To make the banner I wanted to take a big pile of pictures that I had made especially for blog entries and just sort of stick them all together at random in a big jumbled collage with some nice blending between them. I thought it would be easy to find software to do this but there's about a million "collage maker" programs, almost all of them "trial-ware" and all of them completely useless for the purpose. It seems that to do a jumbled collage in any of them I'd have to individually add, place and rotate each picture. I found one with a wizard that did an automatic layout with blending, but you can't change the blend radius to anything other than "hardly noticeable at all", the pictures are forced into a grid layout and the program is buggy anyway (and won't let you save in the trial version, but doesn't seem to mind you taking a screenshot of the finished result).

So I think I'm going to write my own automatic collage maker. Shouldn't be too hard, and that way it'll be easy to update the header as I add new images.

One other thought that came to mind as I was going through all my old posts - this blog used to be a lot more picture heavy than it is at the moment. I have a big backlog of pictures (over 2 years worth) that I do eventually want to put up here - I'll probably do a month a day at some point. Most of our pictures these days are taken by Gennie, though, and she tends to put them up on her flickr. There will be some overlap with that, though I don't think I'll be including all the food pictures here (I know I have in the past but that was before Gennie started using flickr).

PIC12 architecture review

August 10th, 2011

There are probably very few ways of getting to know an architecture better than trying to optimize the hell out of a piece of assembly code written for it, so I think I know PIC12 quite well by now. It's a cute little architecture - a very small number of instructions (though could be smaller - why are TRIS and OPTION instructions rather than memory locations?). Most operations work on the W register and/or a memory location, so it's either like having a single register or 32 registers (depending on whether you consider the memory locations registers or not).
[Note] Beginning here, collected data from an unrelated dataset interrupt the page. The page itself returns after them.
(** X2.  With amounts that are not negative, stopping at the first breach
    neither misses nor invents a nexus: a state has nexus exactly when the
    running total of the loop, taken over the whole sorted sequence, reaches
    the revenue threshold, or the number of transactions reaches the
    transaction threshold. *)
Theorem nexus_decided_by_year_totals loader state_code transactions rule r :
  (0 < StateRule.amount rule)%Q ->
  valid_transactions rule ->
  Forall (fun t => 0 <= Transaction.amount t)%Q transactions ->
  _analyze_state loader state_code transactions rule = Some r ->
  (StateResult.has_nexus r = true <->
   (StateRule.amount rule
    <= revenue_after 0 (sorted transactions) (List.length transactions))%Q \/
   exists n, StateRule.transactions rule = Some n /\ n <= len transactions).
Proof.
  intros Ha Hv Hamounts Hr.
  assert (Hlen : List.length (sorted transactions) = List.length transactions)
    by apply sorted_length.
  rewrite <- Hlen. unfold len. rewrite <- Hlen.
  destruct (breach_or_not rule (sorted transactions)) as [[i Hb] | Hn].
  - destruct (analyze_state_breach loader state_code transactions rule i Hb)
      as (txn & _ & H).
    rewrite H in Hr. injection Hr as <-. cbn [StateResult.has_nexus].
    split; [intros _ | reflexivity].
    destruct Hb as (_ & Hi & Hmet & _). unfold threshold_met in Hmet.
    apply orb_true_iff in Hmet. destruct Hmet as [Hrev | Hcnt].
    + left. apply Qgeb_true in Hrev.
      eapply Qle_trans; [exact Hrev|].
      apply running_total_le_last.
      apply amounts_nonneg_sorted. exact Hamounts.
    + right. unfold count_met in Hcnt.
      destruct (StateRule.transactions rule) as [n|]; [|discriminate].
      exists n. split; [reflexivity|].
      apply andb_true_iff in Hcnt. destruct Hcnt as [_ Hge].
      apply Z.geb_le in Hge. lia.
  - rewrite (analyze_state_no_breach _ _ _ _ Hn) in Hr. injection Hr as <-.
    cbn [StateResult.has_nexus]. split; [discriminate|].
    destruct (no_breach_totals rule (sorted transactions) Ha Hn) as [Hsum Hcount].
    rewrite revenue_after_all.
    intros [Hrev | (n & Hn' & Hle)]; exfalso.
    + unfold sum in Hsum. exact (Qlt_not_le _ _ Hsum Hrev).
    + unfold valid_transactions in Hv. rewrite Hn' in Hv.
      specialize (Hcount n Hn' Hv). unfold len in Hcount. lia.
Qed.

Lemma nexus_decided_by_year_totals_witness :
  StateResult.has_nexus
    (StateResult.mk "CA" true 120 2 100 (Some 2) (Some "revenue"%string)
       (Some (mkdate 2024 6 15)) (Some "t2"%string) 120.00 10 56.00) = true
  <-> (StateRule.amount ex_rule_both
       <= revenue_after 0 (sorted ex_three) (List.length ex_three))%Q \/
      exists n, StateRule.transactions ex_rule_both = Some n /\
                n <= len ex_three.
Proof.
  apply (nexus_decided_by_year_totals ex_loader "CA" ex_three ex_rule_both).
  - reflexivity.
  - unfold valid_transactions. simpl. lia.
  - repeat constructor; discriminate.
  - reflexivity.
Defined.



(** ** The sort and the order of the input *)

Lemma sorted_of_sorted (l : list Transaction.t) :
  StronglySorted key_le l -> sorted l = l.
Proof.
  induction 1 as [|x l Hs IH Hall]; [reflexivity|].
  unfold sorted in *. simpl. rewrite IH.
  destruct l as [|y l']; [reflexivity|]. simpl.
  inversion Hall as [|? ? Hxy _]; subst. unfold key_le in Hxy.
  rewrite Hxy. reflexivity.
Qed.

(** X4.  Sorting leaves a sequence that is in key order as it is; sorting twice
    is sorting once. *)
Theorem sorted_idempotent (l : list Transaction.t) :
  sorted (sorted l) = sorted l /\
  (StronglySorted key_le l -> sorted l = l).
Proof.
  split; [apply sorted_of_sorted, sorted_sorted | apply sorted_of_sorted].
Qed.

Lemma key_injective (l : list Transaction.t) (x y : Transaction.t) :
  NoDup (map sort_key l) -> In x l -> In y l -> sort_key x = sort_key y -> x = y.
Proof.
  induction l as [|z l IH]; simpl; [intros _ []|].
  intros Hnd Hx Hy Hk. inversion Hnd as [|? ? Hnotin Hnd']; subst.
  destruct Hx as [-> | Hx], Hy as [-> | Hy].
  - reflexivity.
  - exfalso. apply Hnotin. rewrite Hk. apply in_map. exact Hy.
  - exfalso. apply Hnotin. rewrite <- Hk. apply in_map. exact Hx.
  - apply IH; assumption.
Qed.

Lemma key_order_unique :
  forall l l' : list Transaction.t,
    StronglySorted key_le l -> StronglySorted key_le l' ->
    Permutation l l' -> NoDup (map sort_key l) -> l = l'.
Proof.
  induction l as [|x l IH]; intros l' Hs Hs' Hp Hnd.
  - apply Permutation_nil in Hp. subst. reflexivity.
  - destruct l' as [|y l'];
      [apply Permutation_sym, Permutation_nil in Hp; discriminate|].
    inversion Hs as [|? ? Hsl Hx]; subst.
    inversion Hs' as [|? ? Hsl' Hy]; subst.
    assert (Hxy : x = y).
    { assert (Hyin : In y (x :: l))
        by (eapply Permutation_in; [apply Permutation_sym; exact Hp | left; reflexivity]).
      assert (Hxin : In x (y :: l'))
        by (eapply Permutation_in; [exact Hp | left; reflexivity]).
      destruct Hyin as [Heq | Hyin]; [exact Heq|].
      destruct Hxin as [Heq | Hxin]; [symmetry; exact Heq|].
      rewrite Forall_forall in Hx, Hy.
      pose proof (Hx y Hyin) as Hle1. pose proof (Hy x Hxin) as Hle2.
      unfold key_le in Hle1, Hle2.
      apply (key_injective (x :: l)); [exact Hnd | left; reflexivity | right; exact Hyin|].
      apply key_ltb_total; assumption. }
    subst y. f_equal. apply IH; try assumption.
    + eapply Permutation_cons_inv. exact Hp.
    + inversion Hnd; assumption.
Qed.

Lemma sorted_of_permutation (l l' : list Transaction.t) :
  Permutation l l' -> NoDup (map sort_key l) -> sorted l = sorted l'.
Proof.
  intros Hp Hnd. apply key_order_unique.
  - apply sorted_sorted.
  - apply sorted_sorted.
  - rewrite (sorted_perm l), Hp. symmetry. apply sorted_perm.
  - eapply Permutation_NoDup; [|exact Hnd].
    apply Permutation_map. symmetry. apply sorted_perm.
Qed.

(** X5.  When no two transactions of a state share both date and id, the result
    for the state does not depend on the order in which the transactions
    are given. *)
Theorem analyze_state_order_independent loader state_code transactions
    transactions' rule :
  Permutation transactions transactions' ->
  NoDup (map sort_key transactions) ->
  _analyze_state loader state_code transactions rule
  = _analyze_state loader state_code transactions' rule.
Proof.
  intros Hp Hnd. unfold _analyze_state.
  rewrite (sorted_of_permutation _ _ Hp Hnd). reflexivity.
Qed.

Lemma analyze_state_order_independent_witness :
  _analyze_state ex_loader "CA" ex_b_a ex_rule_both
  = _analyze_state ex_loader "CA" (rev ex_b_a) ex_rule_both.
Proof.
  apply (analyze_state_order_independent ex_loader "CA" ex_b_a (rev ex_b_a)
           ex_rule_both).
  - apply Permutation_rev.
  - repeat constructor; simpl; intuition discriminate.
Defined.

(** * Further properties of the filter and of the grouping *)

Lemma passes_filter_idem yr ignore_marketplace include_negatives l :
  filter (passes yr ignore_marketplace include_negatives)
    (filter (passes yr ignore_marketplace include_negatives) l)
  = filter (passes yr ignore_marketplace include_negatives) l.
Proof.
  induction l as [|t l IH]; simpl; [reflexivity|].
  destruct (passes yr ignore_marketplace include_negatives t) eqn:E; simpl;
    [rewrite E, IH; reflexivity | exact IH].
Qed.

Lemma passes_not_invalid yr ignore_marketplace include_negatives t :
  passes yr ignore_marketplace include_negatives t = true ->
  invalid_code yr ignore_marketplace include_negatives t = false.
Proof.
  unfold passes, invalid_code. intros H.
  apply andb_true_iff in H. destruct H as [_ H]. rewrite H.
  apply andb_false_r.
Qed.

Lemma no_invalid_among_kept yr ignore_marketplace include_negatives l :
  invalid_warnings yr ignore_marketplace include_negatives
    (filter (passes yr ignore_marketplace include_negatives) l) = [].
Proof.
  unfold invalid_warnings. induction l as [|t l IH]; simpl; [reflexivity|].
  destruct (passes yr ignore_marketplace include_negatives t) eqn:E; simpl;
    [|exact IH].
  rewrite (passes_not_invalid _ _ _ _ E). exact IH.
Qed.

(** X6.  Filtering what the filter kept keeps all of it and adds no warning. *)
Theorem filter_transactions_idempotent transactions yr ignore_marketplace
    include_negatives warnings :
  let out := _filter_transactions transactions yr ignore_marketplace
               include_negatives warnings in
  _filter_transactions (fst out) yr ignore_marketplace include_negatives
    (snd out) = out.
Proof.
  intros out. unfold out.
  rewrite (filter_transactions_spec transactions yr ignore_marketplace
             include_negatives warnings).
  cbn [fst snd].
  rewrite filter_transactions_spec, passes_filter_idem, no_invalid_among_kept.
  cbv zeta. rewrite Z.sub_diag. cbn [app].
  rewrite andb_false_r, app_nil_r. reflexivity.
Qed.

(** X7.  The warnings about state codes: one for each transaction that is of
    the year, is not dropped as a marketplace sale or for its sign, and has
    an invalid code, in the order of the input; then at most the warning
    about the number dropped. *)
Theorem state_code_warnings transactions yr ignore_marketplace
    include_negatives warnings :
  exists last,
    snd (_filter_transactions transactions yr ignore_marketplace
           include_negatives warnings)
    = warnings
      ++ map (fun t => invalid_state_warning (Transaction.state_code t))
           (filter (fun t =>
                      (year (Transaction.date t) =? yr)
                      && negb (ignore_marketplace && is_marketplace t)
                      && negb (negb include_negatives
                               && Qltb (Transaction.amount t) 0)
                      && negb (_is_valid_state_code (Transaction.state_code t)))
              transactions)
      ++ last /\
    (last = [] \/
     exists n, 0 < n <= len transactions /\ last = [filtered_out_warning n]).
Proof.
  rewrite filter_transactions_spec. cbn [snd]. eexists. split; [reflexivity|].
  cbv zeta.
  destruct ignore_marketplace; cbn [andb]; [|left; reflexivity].
  destruct (_ >? 0) eqn:E; [|left; reflexivity].
  right. eexists. split; [|reflexivity].
  apply Z.gtb_lt in E. split; [exact E|].
  unfold len. lia.
Qed.
Lemma get_None_keys k d : get k d = None <-> ~ In k (keys d).
Proof.
  induction d as [ | [k0 v0] d IH ]; simpl.
  - tauto.
  - destruct (eq_dec k k0) as [-> | Hne].
    + split; [ discriminate | intro Hn; exfalso; apply Hn; auto ].
    + rewrite IH; split; intro Hn; [ intros [Heq | Hin]; congruence | tauto ].
Qed.

Lemma keys_set k v d : keys (set k v d) = add_key (keys d) k.
Proof.
  unfold add_key; induction d as [ | [k0 v0] d IH ]; simpl.
  - reflexivity.
  - destruct (eq_dec k k0) as [Heq | Hne]; simpl.
    + subst k0; destruct (eq_dec k k); [ | congruence ].
      destruct (in_dec eq_dec k (keys d)); reflexivity.
    + destruct (eq_dec k0 k) as [Heq | Hne']; [ congruence | ].
      rewrite IH; destruct (in_dec eq_dec k (keys d)); reflexivity.
Qed.

Lemma add_key_In acc k k' : In k' (add_key acc k) <-> In k' acc \/ k' = k.
Proof.
  unfold add_key; destruct (in_dec eq_dec k acc) as [Hin | Hn].
  - split; [ auto | intros [Ha | ->]; auto ].
  - rewrite in_app_iff; simpl; intuition (subst; auto).
Qed.

Lemma add_key_NoDup acc k : NoDup acc -> NoDup (add_key acc k).
Proof.
  intro Hnd; unfold add_key; destruct (in_dec eq_dec k acc) as [Hin | Hn]; auto.
  apply NoDup_app; [ auto | constructor; [ simpl; tauto | constructor ] | ].
  intros x Hx [<- | []]; contradiction.
Qed.

Lemma fold_add_key_In l acc k :
  In k (fold_left add_key l acc) <-> In k acc \/ In k l.
Proof.
  revert acc; induction l as [ | x l IH ]; simpl; intro acc.
  - tauto.
  - rewrite IH, add_key_In; intuition.
Qed.

Lemma fold_add_key_NoDup l acc : NoDup acc -> NoDup (fold_left add_key l acc).
Proof.
  revert acc; induction l as [ | x l IH ]; simpl; intros acc Hnd; auto.
  apply IH, add_key_NoDup, Hnd.
Qed.

Lemma fold_add_key_fresh l acc :
  NoDup (acc ++ l) -> fold_left add_key l acc = acc ++ l.
Proof.
  revert acc; induction l as [ | x l IH ]; simpl; intros acc Hnd.
  - symmetry; apply app_nil_r.
  - assert (Hx : ~ In x acc).
    { intro Hin. apply NoDup_remove_2 in Hnd. apply Hnd, in_or_app; auto. }
    unfold add_key at 2; destruct (in_dec eq_dec x acc); [ contradiction | ].
    rewrite IH; rewrite <- app_assoc; simpl; auto.
Qed.

End WithKey.

End OrderedDictFacts.

Import OrderedDictFacts.

Section StoreLoop.
Context {X V : Type}.
Variable f : block * X -> result V.

Lemma store_loop_keys (items : list (block * X)) (acc d : odict V) :
  for_each (store f) items acc = OK d ->
  OrderedDict.keys d = fold_left OrderedDict.add_key (map fst items) (OrderedDict.keys acc).
Proof.
  revert acc; induction items as [ | kx items IH ]; simpl; intros acc Hd.
  - inv Hd; reflexivity.
  - unfold store at 1 in Hd. destruct (f kx) as [v | e]; simpl in Hd; [ | discriminate ].
    rewrite (IH _ Hd), keys_set; reflexivity.
Qed.

Lemma store_loop_get_other (items : list (block * X)) (acc d : odict V) (k : block) :
  for_each (store f) items acc = OK d ->
  ~ In k (map fst items) ->
  OrderedDict.get k d = OrderedDict.get k acc.
Proof.
  revert acc; induction items as [ | kx items IH ]; simpl; intros acc Hd Hn.
  - inv Hd; reflexivity.
  - unfold store at 1 in Hd. destruct (f kx) as [v | e]; simpl in Hd; [ | discriminate ].
    rewrite (IH _ Hd); [ | tauto ].
    apply get_set_other; intro Heq; apply Hn; auto.
Qed.

Lemma store_loop_get (items : list (block * X)) (acc d : odict V) :
  for_each (store f) items acc = OK d ->
  (forall k x x', In (k, x) items -> In (k, x') items -> f (k, x) = f (k, x')) ->
  forall k x, In (k, x) items ->
    exists v, f (k, x) = OK v /\ OrderedDict.get k d = Some v.
Proof.
  revert acc; induction items as [ | [k0 x0] items IH ]; simpl; intros acc Hd Hfun k x Hin.
  - contradiction.
  - unfold store at 1 in Hd. destruct (f (k0, x0)) as [v0 | e] eqn:E0; simpl in Hd;
      [ | discriminate ].
    assert (Hrest : forall x', In (k, x') items ->
              exists v, f (k, x') = OK v /\ OrderedDict.get k d = Some v).
    { intros x' Hin'; apply (IH _ Hd); auto. }
    destruct Hin as [Heq | Hin]; [ | auto ].
    inv Heq.
    destruct (in_dec eq_dec k (map fst items)) as [Hk | Hk].
    + apply in_map_iff in Hk; destruct Hk as [[k' x'] [Hfst Hin']]; simpl in Hfst; subst k'.
      destruct (Hrest x' Hin') as [v [Hv Hg]].
      exists v; split; auto.
      rewrite <- Hv; apply Hfun; auto.
    + exists v0; split; auto.
      rewrite (store_loop_get_other _ _ _ _ Hd Hk); apply get_set_same.
Qed.

Lemma store_loop_total (items : list (block * X)) (acc : odict V) :
  (forall kx, In kx items -> exists v, f kx = OK v) ->
  exists d, for_each (store f) items acc = OK d.
Proof.
  revert acc; induction items as [ | kx items IH ]; simpl; intros acc Hall.
  - eauto.
  - destruct (Hall kx) as [v Hv]; auto.
    unfold store at 1; rewrite Hv; simpl; apply IH; auto.
Qed.

Lemma store_loop_raise (items : list (block * X)) (acc : odict V) (P : exn -> Prop) :
  (forall kx, In kx items -> (exists v, f kx = OK v) \/ (exists e, f kx = Raise e /\ P e)) ->
  (exists kx, In kx items /\ exists e, f kx = Raise e) ->
  exists e, for_each (store f) items acc = Raise e /\ P e.
Proof.
  revert acc; induction items as [ | kx0 items IH ]; simpl; intros acc Hall [kx [Hin [e He]]].
  - contradiction.
  - unfold store at 1.
    destruct (Hall kx0 (or_introl eq_refl)) as [[v Hv] | [e0 [He0 HP]]].
    + rewrite Hv; simpl. apply IH; auto.
      destruct Hin as [<- | Hin]; [ congruence | eauto ].
    + rewrite He0; simpl; eauto.
Qed.

End StoreLoop.

(** ** The Cartesian product *)

Section Product.
Context {A : Type}.

Lemma product_length (ls : list (list A)) :
  length (product ls) = fold_right Nat.mul 1 (map (@length A) ls).
Proof.
  induction ls as [ | l ls IH ]; simpl; [ reflexivity | ].
  rewrite (flat_map_constant_length (c := length (product ls))).
  - rewrite IH; reflexivity.
  - intros x _; apply length_map.
Qed.

Lemma in_product (x : list A) (ls : list (list A)) :
  In x (product ls) <-> Forall2 (fun a l => In a l) x ls.
Proof.
  revert x; induction ls as [ | l ls IH ]; simpl; intro x.
  - split.
    + intros [<- | []]; constructor.
    + intro HF; inversion HF; auto.
  - rewrite in_flat_map; split.
    + intros [a [Ha Hx]]. apply in_map_iff in Hx; destruct Hx as [t [<- Ht]].
      constructor; [ exact Ha | apply IH, Ht ].
    + intro HF; inversion HF as [ | a l0 t ls0 Ha Ht ]; subst.
      exists a; split; [ exact Ha | apply in_map, IH, Ht ].
Qed.

Lemma product_map {B : Type} (f : A -> B) (ls : list (list A)) :
  map (map f) (product ls) = product (map (map f) ls).
Proof.
  induction ls as [ | l ls IH ]; simpl; [ reflexivity | ].
  rewrite <- IH; clear IH.
  induction l as [ | a l IHl ]; simpl; [ reflexivity | ].
  rewrite map_app, IHl; f_equal.
  rewrite !map_map; reflexivity.
Qed.

Lemma product_NoDup (ls : list (list A)) :
  Forall (@NoDup A) ls -> NoDup (product ls).
Proof.
  induction ls as [ | l ls IH ]; simpl; intro HF.
  - constructor; [ simpl; tauto | constructor ].
  - inversion HF as [ | l0 ls0 Hl Hls ]; subst.
    specialize (IH Hls).
    induction l as [ | a l IHl ]; simpl; [ constructor | ].
    inversion Hl as [ | a0 l0 Ha Hl' ]; subst.
    apply NoDup_app.
    + apply Finite.Injective_map_NoDup_in; [ | exact IH ].
      intros x y _ _ Heq; congruence.
    + apply IHl; [ constructor; assumption | assumption ].
    + intros x Hx Hx'.
      apply in_map_iff in Hx; destruct Hx as [t [<- _]].
      apply in_flat_map in Hx'; destruct Hx' as [b [Hb Hx']].
      apply in_map_iff in Hx'; destruct Hx' as [t' [Heq _]].
      inversion Heq; subst; contradiction.
Qed.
As you might expect, the W register does become a bit of a bottleneck on occasion (though not completely - you can set, clear and test individual bits of any memory location without affecting W, amongst a few other things). The upside is that there are so few instructions that it's easy to commit the architecture to memory.

It's a bit unfortunate that returning from a function always sets W to a constant - I very rarely found use for this feature and it seemed to get in the way fairly often. At the very least a RET variant which doesn't set W would have been helpful.

Most instructions are 1 cycles or 2 for jumps just as with the AVR8 architecture, however one of these "cycle"s is actually 4 clock cycles. This makes me suspect that "1 cycle operation" is mostly a marketing feature - they might have been able to make the instructions 2-5 clock cycles but making them 4 or 8 (while slower) makes cycle counting easier. It may also simplify the internal circuitry, and it may also improve code density (not so many NOPs needed to make different code paths take the same time).

It may be that the 8-bit AVR devices do something similar but also have an internal frequency multiplier so that they really do 1 cycle operation. I suspect that "multiply frequency by 4" circuitry is much more complicated and finicky than "divide frequency by 4" circuitry.

The architecture has call and return instructions, but it's prudent to avoid them in the most time-critical code, since they cost 4 cycles (2 for the call, 2 for the return). Also, the stack depth is very limited (just two return addresses) so often a continuation-stashing style can be useful (especially since an indirect jump to W is just a single cycle).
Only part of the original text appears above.